THE SPYMASTER OF MONTE CARLO: 23) "GREAT CONSTERNATION"
A Throwback Thursday Memoir of Intrigue & Lunacy
June 2005
In late June I flew to Washington and, as always, my first meeting was with Clair George.
The former CIA spymaster was astonished by my encounters with Sergey from the Russian FSB. He said I probably had every intelligence service in Europe questioning for whom I truly worked.
“Keep the mystery spinning,” he counseled.
Ian M once told me that MI6 and CIA perceived me as “an adventurer.”
If that meant I had not been processed and neutered by bureaucracy, such a moniker was fine by me. I ran my spy service the old-fashioned way—and I knew that Sidney Reilly, Maurice Buckmaster and Bill Harvey (three stellar operators) would have approved. (These words/phrases come to mind: un-officialness, eccentricity, thinking outside-the-box.)
Furthermore, I awakened every morning grateful not to be an intelligence community bureaucrat; grateful I did not have to waste a third of my working life attending equal opportunity and affirmative action meetings; did not have to engage in endless office politics (except when dealing with CIA institutional careerists in their opposition to DCI Porter Goss and his Goss-lings).
I knew my mission, and I was not sidetracked by irrelevant distractions.
Next in DC, dinner at Dante’s in Great Falls, Virginia, with five CIA bigwigs.
The air chilled cooler than our iced shrimp cocktail when I mentioned a liaison partnership with the Russian FSB.
“They’re dangerous,” said Phil R, physically shaken by this development.
The bigwigs immediately began asking questions about this new relationship.
I reminded them of the Third Party Rule, to which they not only subscribed but insisted upon: One does not share what one has learned from one service with another and vice-versa.
Phil ventured that the French or Russians would eventually attempt to discredit me in the media without leaving fingerprints.
I shrugged. “A natural risk.”
Phil expressed concern that I had become overexposed.
I told him my belief that saturation is an acceptable operational procedure in modern (digital) life, about which I offered this analogy: You cannot delete your home address from databases—but you can add a dozen fake addresses and muddy the search.
I then mentioned that I planned to meet the French DST chief with a view toward creating a liaison relationship.
Did Paris station chief Pat N (LIPS) in Paris know about this? they asked.
No, I replied. I do not clear what I do—or with whom I meet—with LIPS.
But since you've invoked his name, how about this:
LIPS is a craven, motley-minded barnacle.
He not only willfully disrupts everything you folks at headquarters claim you want to accomplish but he is incapable of anything more than delivering equipment and reciting bullet points from his own agenda.
Not that I expected to make any headway with this crowd. The system was the system.
Which meant, as Paris station chief, LIPS had full authority to screw everything up. And that's exactly what he was doing.

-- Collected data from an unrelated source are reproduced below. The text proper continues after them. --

Lemma regex_search_multiSpace s : forall bol pre,
  regex_search XMLParser.multiSpace bol s pre =
  let s1 := drop_while nonspace s in
  if is_empty s1 then None
  else Some (mkMatch (pre +:+ take_while nonspace s)
               (mkMstate (take_while isspace s1) (drop_while isspace s1) ∅)).
Proof.
  induction s as [|c s IH]; intros bol pre;
    rewrite regex_search_unfold, match_here_multiSpace; [done|].
  simpl. rewrite !(nonspace_eq c).
  destruct (isspace c) eqn:Hc; simpl.
  - by rewrite Hc, append_nil_r.
  - rewrite IH. cbv zeta. destruct (is_empty _); [done|].
    by rewrite push_back_append.
Qed.

Lemma collapse_whitespace_in_run s :
  collapse_whitespace true s = collapse_whitespace false (drop_while isspace s).
Proof.
  induction s as [|c s IH]; simpl; [done|].
  destruct (isspace c) eqn:Hc; simpl; [done | by rewrite Hc].
Qed.

Lemma collapse_whitespace_nonspace s :
  collapse_whitespace false s =
  take_while nonspace s +:+ collapse_whitespace false (drop_while nonspace s).
Proof.
  induction s as [|c s IH]; simpl; [done|]. rewrite !(nonspace_eq c).
  destruct (isspace c) eqn:Hc; simpl; [by rewrite Hc | by rewrite IH].
Qed.

Lemma collapse_whitespace_space s :
  match s with String c _ => isspace c = true | EmptyString => False end ->
  collapse_whitespace false s =
  String ch_space (collapse_whitespace false (drop_while isspace s)).
Proof.
  destruct s as [|c s]; [done|]. simpl. intros ->.
  by rewrite collapse_whitespace_in_run.
Qed.

Lemma drop_while_nonspace_head s :
  match drop_while nonspace s with
  | String c _ => isspace c = true
  | EmptyString => True
  end.
Proof.
  induction s as [|c s IH]; simpl; [done|]. rewrite !(nonspace_eq c).
  destruct (isspace c) eqn:Hc; simpl; done.
Qed.

(** The loop of [regex_replace] with the whitespace pattern collapses the
    runs of the text it has not passed yet. *)
Lemma replace_loop_multiSpace n : forall s fuel bol prev_avail,
  String.length s <= n -> String.length s <= fuel ->
  match regex_search XMLParser.multiSpace bol s EmptyString with
  | None => s
  | Some m =>
      replace_loop fuel XMLParser.multiSpace [Lit ch_space] m prev_avail
  end = collapse_whitespace false s.
Proof.
  induction n as [|n IH]; intros s fuel bol prev_avail Hn Hfuel.
  - destruct s; [done | simpl in Hn; lia].
  - rewrite regex_search_multiSpace. cbv zeta.
    rewrite (collapse_whitespace_nonspace s).
    pose proof (drop_while_nonspace_head s) as Hhead.
    pose proof (length_drop_while nonspace s) as Hlen.
    pose proof (take_drop_while nonspace s) as Hsplit.
    destruct (drop_while nonspace s) as [|c s1]; simpl is_empty.
    { simpl. by rewrite append_nil_r in *. }
    rewrite collapse_whitespace_space by done.
    set (rest := drop_while isspace (String c s1)).
    assert (String.length rest <= String.length s1) as Hrest.
    { unfold rest. simpl. rewrite Hhead. apply length_drop_while. }
    simpl in Hlen.
    destruct fuel as [|fuel]; [lia|].
    simpl replace_loop. unfold increment, mr_matched, mr_suffix. simpl mr_found.
    simpl m_taken. rewrite Hhead. simpl is_empty. simpl m_rest. fold rest.
    specialize (IH rest fuel false true ltac:(lia) ltac:(lia)).
    destruct (regex_search XMLParser.multiSpace false rest EmptyString)
      as [m|]; simpl; by rewrite <-IH.
Qed.

Lemma regex_replace_multiSpace s :
  regex_replace s XMLParser.multiSpace [Lit ch_space] =
  collapse_whitespace false s.
Proof.
  unfold regex_replace.
  apply (replace_loop_multiSpace (String.length s)); lia.
Qed.

Lemma scan_strip_tags xml : forall result inTag,
  XMLParser.scan xml result inTag = result +:+ strip_tags inTag xml.
Proof.
  induction xml as [|c xml IH]; intros result inTag; simpl.
  - by rewrite append_nil_r.
  - destruct (Ascii.eqb c "<"); [apply IH|].
    destruct (Ascii.eqb c ">"); [by rewrite IH, push_back_append|].
    destruct inTag; simpl; [apply IH | by rewrite IH, push_back_append].
Qed.

End multiSpace.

(If we in Monaco were considered high priority due to the so-called Goss Doctrine to protect Monaco, God only knew how normal operations were faring. Obviously, given strict bureaucratic protocol, the Agency needed to pay closer attention to their process for appointing station chiefs.)
Two days later, a CIA crew and I got down to business (again...) in a conference room at the McLean Hilton—convincing me conclusively that mercury vapor tube lighting saps creativity from the soul and numbs the brain. (Another reason not to be a bureaucrat.)
The France Desk officer could not get over that I held such a position with Prince Albert.
I agreed with him that Monaco is a “center of intrigue” and that I had “the best job in the world.”
Wasn’t it a hindrance that I did not speak French, he asked.
I had, of course, thought my way through this absurdity, so I had a pat answer:
I would be at a disadvantage if I relied on French as a second language to guide me through sensitive terrain, where thoroughness and precision are essential. By having a native speaker translate, nothing is lost, nuances caught, and translation provides me time to think during meetings.
They told me Phil R was “losing sleep” over my liaison stance with the FSB. His concern was that the FSB had elements of organized crime within it; that if word reached the wrong elements, a danger would be posed to my family and me. Such elements were said to be “ruthless.”
Sergey, I remembered (to myself), had been cognizant of such danger—and planned a tight compartment at the very top.
CIA offered to arrange a briefing for me on Russian organized crime, perhaps to frighten me from having anything more to do with Sergey.
I learned soon after through a Goss-ling that there was “great consternation” at CIA over our new relationship with the FSB—though I think my source meant constipation.